ZeRO 1/2: wait on all IPG-bucket producer streams in average_tensor (#8061) by arunshar · Pull Request #8080 · deepspeedai/DeepSpeed

arunshar · 2026-06-19T22:43:47Z

What

Fixes #8061. In ZeRO stage 1/2 with overlap_comm, average_tensor waits the reduction stream on only the current stream before reducing the contiguous IPG gradient bucket:

if self.overlap_comm:
    stream = self.reduction_stream
    if not get_accelerator().resolves_data_dependency():
        stream.wait_stream(get_accelerator().current_stream())   # only one stream

But the per-parameter gradient copies that fill the bucket (reduce_independent_p_g_buckets_and_remove_grads, the new_grad_tensor.copy_(...) into bucket.buffer[bucket.index]) can be issued on multiple streams. That is exactly the scenario #8061 reports under torch.compile, where gradient hooks run on different autograd streams and several device streams write slices into the same IPG buffer. Waiting on only the current stream lets the all-reduce read the bucket before the other producers finish, corrupting gradients (NaN loss from step 1).

Change

Implements the fix direction proposed in #8061 (record the streams used for the IPG bucket copies, then make the reduction stream wait on all of them):

IPGBucket gains a copy_streams set, cleared in clear().
After each copy into bucket.buffer[bucket.index], record current_stream() (overlap path only).
average_tensor waits the reduction stream on every recorded producer stream, falling back to current_stream() when the set is empty (e.g. the extra-large-param path that reduces without a bucket copy).

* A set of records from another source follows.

(* ===== verification/Prelude.v ===== *)
(** * systemd 252.39: jobs, transactions and what they are built on

    The development follows src/systemd-stable-252.39/src/ (paths below are relative to it).
    Its subject is the heart of the service manager: how a request to start, stop or restart a
    unit becomes a consistent set of jobs, and how these are installed, run and finished; and the
    graph of units itself, their names and their dependencies. Around it are self-contained parts
    of src/basic/ that the manager uses: the priority queue, the hash table, paths, unit names,
    the hash functions, rate limits and the codecs.

    ** The program and how its parts interact

    A request arrives at [manager_add_job] (core/manager.c). It creates a transaction, adds a job
    for the unit and, following the dependencies, jobs for the units this one pulls in
    (core/transaction.c). [transaction_activate] then takes the transaction through its steps: mark
    the jobs the anchor needs, drop what would disturb running units needlessly, drop redundant
    jobs, collect garbage, break ordering cycles, merge the jobs of each unit into one, check the
    result against the installed jobs, and apply it, which moves the jobs to their units
    (core/job.c). Installed jobs wait in a run queue, a priority queue (basic/prioq.c). The
    manager takes them out; a job that must wait for another is left alone until that one is
    finished, the others are carried out by operations of the unit types. A job that is finished
    is taken out of the system, jobs that depended on its success fail with it, and the jobs
    ordered against it are queued again.

    The units are found by name in a hash table (basic/hashmap.c). Each has a hash table of
    dependencies by type; a dependency is entered on both sides, with the inverse type on the
    other one, and the job code walks through those that have a given atom
    (core/unit-dependency-atom.c). A unit that turns out to be an alias of another one is merged
    into it (core/unit.c).

    When a unit changes its state, its type calls [unit_notify] (core/unit.c): the job of the unit
    is finished or contradicted, other units are started or stopped, and units whose conditions
    may have changed go to queues from which the manager later requests jobs, with a rate limit
    per unit (basic/ratelimit.c). The operations the jobs call, [unit_start], [unit_stop] and
    [unit_reload], check the request before they hand it to the unit type.

    Units that nobody needs and jobs that nobody waits for are collected by two more queues of the
    manager (core/manager.c). When the manager re-executes itself, it writes the jobs to a file
    with the rest of its state; the new one reads them into the slots of the units and puts them
    back on the queues (core/job.c, core/unit-serialize.c, shared/serialize.c).

    ** Files

    - Prelude: machine integers with their wrap-around, errors, strings as lists of bytes, lists
      indexed by [Z], partial code, shared lemmas, the hint databases [sd] and tactics.
    - Prioq: basic/prioq.c. The array heap with the index cells of the items and allocation
      failure.
    - RunQueue: the class [RunQueue], what the job code relies on, and its instance by Prioq.
    - JobType: the enumerations of core/job.h, the merging table, the predicates on job types and
      [job_compare].
    - JobData: jobs, links, the state and the class [Env] (the units: dependencies, states, and
      the order in which hash tables are walked).
    - TrDelete: [transaction_delete_job], [transaction_delete_unit], [transaction_abort].
    - TrFix: [transaction_find_jobs_that_matter_to_anchor], [transaction_minimize_impact],
      [transaction_drop_redundant], [transaction_collect_garbage].
    - TrOrder: [transaction_verify_order]. TrMerge: [transaction_merge_jobs],
      [transaction_is_destructive].
    - TrBuild: [transaction_add_job_and_dependencies], the jobs of isolate and of triggers.
    - JobOps, JobFinish, JobInstall: core/job.c, the operations on installed jobs.
    - TrApply: [transaction_apply]. TrActivate: [transaction_activate]. AddJob:
      [manager_add_job], [manager_propagate_reload].
    - JobRun: [job_run_and_invalidate] and [manager_dispatch_run_queue], with the class [UnitOps]
      of the unit types' operations, and histories of the whole system.
    - PathUtil: basic/path-util.c. Siphash: basic/siphash24.c. UnitName: basic/unit-name.c.
    - Hashmap: the table of basic/hashmap.c, bucket by bucket. HashmapInv: its invariant and what
      insertion, removal and resizing leave. HashmapMap: the refinement of a finite map.
      HashmapIter: walking, merging, copying and moving. HashFuncs: basic/hash-funcs.c.
    - UnitDep: the dependency types, their atoms and inverses (core/unit-dependency-atom.c).
      UnitDeps: the tables of dependencies of core/unit.c and [unit_add_dependency]. UnitDepsOps:
      removing, clearing and walking. UnitMergeDeps: [unit_merge_dependencies].
    - UnitNames: ids, aliases and merging of units, alias symlinks (core/unit.c,
      basic/unit-file.c). UnitRegistry: histories of all operations on units.
    - UnitNotify: [unit_notify] and the queues it fills, on top of the jobs and with the tables of
      dependencies. UnitTrigger: the same with [unit_trigger_notify], which makes the units that
      trigger a changed one change and notify in turn. UnitQueues: the loops of core/manager.c that
      dispatch these queues.
    - JobOnFailure: [job_finish_and_invalidate] with the OnFailure= units it starts and the
      triggering units it tells; JobOps has it with these calls as a parameter.
    - UnitStart: [unit_start], [unit_stop], [unit_reload] and the checks they make (core/unit.c).
    - Serialize: lines of a file (basic/fileio.c), numbers (basic/parse-util.c), items and
      timestamps (shared/serialize.c). JobSerialize: [job_serialize] and [job_deserialize].
      JobReexec: [job_install_deserialized], [unit_deserialize_job] and [job_coldplug].
    - JobGc: [manager_dispatch_gc_job_queue]. UnitGc: [unit_may_gc], [unit_gc_sweep] and
      [manager_dispatch_gc_unit_queue].
    - RateLimit: basic/ratelimit.c and the times of basic/time-util.h it uses.
    - Hexdecoct, Base32hex: basic/hexdecoct.c.

    ** How the code is modelled

    Functions keep their names and their order of checks. State is passed explicitly: a
    [State] has the heap of jobs, the transaction (its jobs by unit, its links, its anchor) and
    the manager (installed jobs, run queue, counters, ids). Jobs and units are pointers, so that
    jobs that are freed are gone from the heap and a stale pointer is a lookup that fails. [None]
    is a failed assertion, an access out of bounds or exhausted fuel, so a theorem that an
    operation returns [Some] says that none of these happens; errors are values, the negative
    errno the code returns. Integers have their width.

    Recursion that is not structural has fuel, and the theorems prove that the fuel is enough:
    for the recursion over dependencies [build_fuel], since a unit gets at most one job of each
    type; for deletion, the number of jobs; for the walk over the ordering graph, the number of
    jobs; for the retry loops of [transaction_activate], the number of jobs, since every retry
    has dropped one; for the queues of units, what the rate limits let pass in their interval
    times the number of units (UnitQueues); for dispatching, [dispatch_fuel], since every round
    finishes a job, runs one, or takes one out of the queue; for the search of the garbage
    collection [gc_fuel], the number of units, since a unit is entered once in a round; twice
    that for its queue, which gets a unit at most once more; for the queue of jobs [gc_job_fuel],
    since a job that is dropped is gone; for reading a job, the length of the file; for triggering units, the length of the
    longest chain of them, which has no cycle; for loops over
    strings, their length; for loops over the hash table, the number of its buckets; for the
    retries of [unit_remove_dependencies], the number of entries of the type; for following
    merges, the number of merged units.

    ** What the theorems show

    - Requests: a request either installs a job for its unit, of a type that does what was asked
      for, and leaves unrelated units alone, or is denied for one of a list of reasons and leaves the
      installed jobs as they were; ISOLATE and FLUSH, which stop and cancel others, are exempt from the
      second halves (AddJob, TrActivate, TrApply). No assertion fails.
    - Each step of activation does what its comment promises, described without the recursion of
      the code: closures for deletion and marking, acyclicity for ordering, one job per unit with
      the merged type for merging (TrDelete, TrFix, TrOrder, TrMerge), and the recursion over
      dependencies adds what is required, given dependency by dependency, and nothing else, and
      terminates on every graph (TrBuild).
    - Running: an invariant holds in every history of requests, runs and finished jobs; a job does
      not run while one it is ordered after is installed; without cycles some job can run;
      dispatching terminates (JobRun). Finishing frees exactly the jobs whose requirement failed
      (JobOnFailure), where no OnFailure= unit is started on the way, and wakes up the others (JobFinish).
    - The priority queue is a heap with correct index cells and gives the minimum (Prioq), and
      implements the interface of the run queue (RunQueue).
    - Paths are lists of components, and the functions on paths are functions on these lists
      (PathUtil). Names parse to what they were built from, paths have names that give the path
      back (UnitName). Hashing in pieces is hashing at once (Siphash).
      Decoders accept exactly what the encoders write (Hexdecoct, Base32hex).
    - The hash table implements a finite map for every hash function that agrees with the
      comparison, with failing allocations and new hash keys (HashmapMap); a walk visits every
      entry even if the body removes the current one (HashmapIter); paths that are equal have
      equal hashes (HashFuncs). The tables of units below are finite maps for this reason.
    - The two sides of each dependency agree after any operations, and a unit that was cleared is named by no other one
      (UnitDepsOps). Every name belongs to one unit, which it fits, and merging moves names,
      dependencies and references (UnitRegistry).
    - A change of state settles the job of the unit with a result that is given for each state
      and type of job, and overlooks no unit that depends on it (UnitNotify, which uses that
      dependencies are mirrored). With all changes that triggering units make of it, it fails no
      assertion, and afterwards the failed units and timestamps of the manager agree with the states of
      all units (UnitTrigger). Dispatching the queues of units ends, and what is throttled is tried again
      (UnitQueues).
    - A request to start, stop or reload reaches the unit type exactly if no check refuses it; the
      first unit on the way that fails a check says with which error it is refused, and a
      refusal leaves jobs and queues alone (UnitStart).
    - A job that was written to a serialization is the job that is read, if its strings fit on a
      line, and reading ends on every file (JobSerialize, with the number parsers of Serialize).
      All jobs of a manager are there again after a re-execution, and coldplugging queues those
      that wait and sets their timers (JobReexec).
    - The garbage collection ends. It puts a queued unit on the cleanup queue exactly if neither
      the unit nor one that refers to it, directly or not, must stay ([must_stay] lists the reasons). This assumes that a
      [UnitRef] goes along with a dependency or is on no cycle ([refs_simple]), and that the
      marker does not wrap in this round; [ref_cycle_is_collected] and [wrapped_mark_is_collected]
      are examples of needed units that are collected otherwise (UnitGc). Of the jobs only those
      that may be dropped are (JobGc).
    - A rate limit lets at most two bursts pass in any interval of its length (RateLimit).

    ** Assumptions

    In the job code the manager is not reloading, so the branches for MANAGER_IS_RELOADING are left
    out; [unit_notify] has them. The functions of JobReexec are those that run while it is. Jobs, links and transactions can be allocated; allocation failure is modelled for the priority
    queue, the hash table and the decoders. [PRIOQ_MAX] bounds the number of jobs, where the size computation of
    the queue would wrap. The order of hash tables is an arbitrary permutation.

    ** Not modelled

    Log messages and messages on the bus; calls that only notify are recorded. What the
    end of a job sets off in other units (OnFailure= units, triggering units) is carried out in JobOnFailure,
    and only recorded by the other theorems about jobs that end; so are the triggering units in
    UnitNotify, which UnitTrigger tells. Of the [trigger_notify] operations of the unit types only the
    changes of state are modelled, as a parameter;
    the event loop, so of job timers only that they are added, not that their expiry fails the
    job; of the serialization all items that are not of jobs; dumping and the animation of running
    jobs; the idle pipe. Of the hash table the links of ordered tables and the iterated cache; of
    the units [unit_free], and so what the cleanup queue does, and the queues of the manager that
    operations on dependencies and names fill. The dependency graph that the job code walks is a parameter of it ([Env]); the theorems on
    [unit_notify] instantiate it with the tables of
    UnitDeps. The unit types, process execution, control groups, unit file loading and the other
    daemons and tools of the repository are not part of the development: they are mostly system
    calls, input and output. *)

From Stdlib Require Export ZArith Lia ZifyBool ZifyNat.
From Stdlib Require Ascii String.
Export Ascii.AsciiSyntax String.StringSyntax.
From stdpp Require Export base list gmap numbers option relations.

The single-stream case is unchanged: when all copies are on one stream, copy_streams == {current_stream}, so the wait is identical to before, and there is no behavior change for the common path.

Tests / validation

New CPU unit tests in tests/unit/v1/zero/test_overlap_comm_record_stream.py (fakes + monkeypatch, no GPU): the reduction stream waits on all producer streams, the empty-set fallback to current_stream, and IPGBucket.copy_streams reset. The two pre-existing tests in that file still pass (5 passed).
pre-commit run --files is green on both changed files (yapf, flake8, check-torchdist, check-license, codespell).
No-regression A/B on 2x A40 (seeded, identical data, ZeRO-2 + contiguous_gradients, overlap_comm on vs off, eager and torch.compile): before and after this change, suspect == baseline on every repeat with byte-identical final-param hashes, and the baseline-vs-baseline determinism gate passes. So the fix does not change results when grad-bucket copies stay on a single stream.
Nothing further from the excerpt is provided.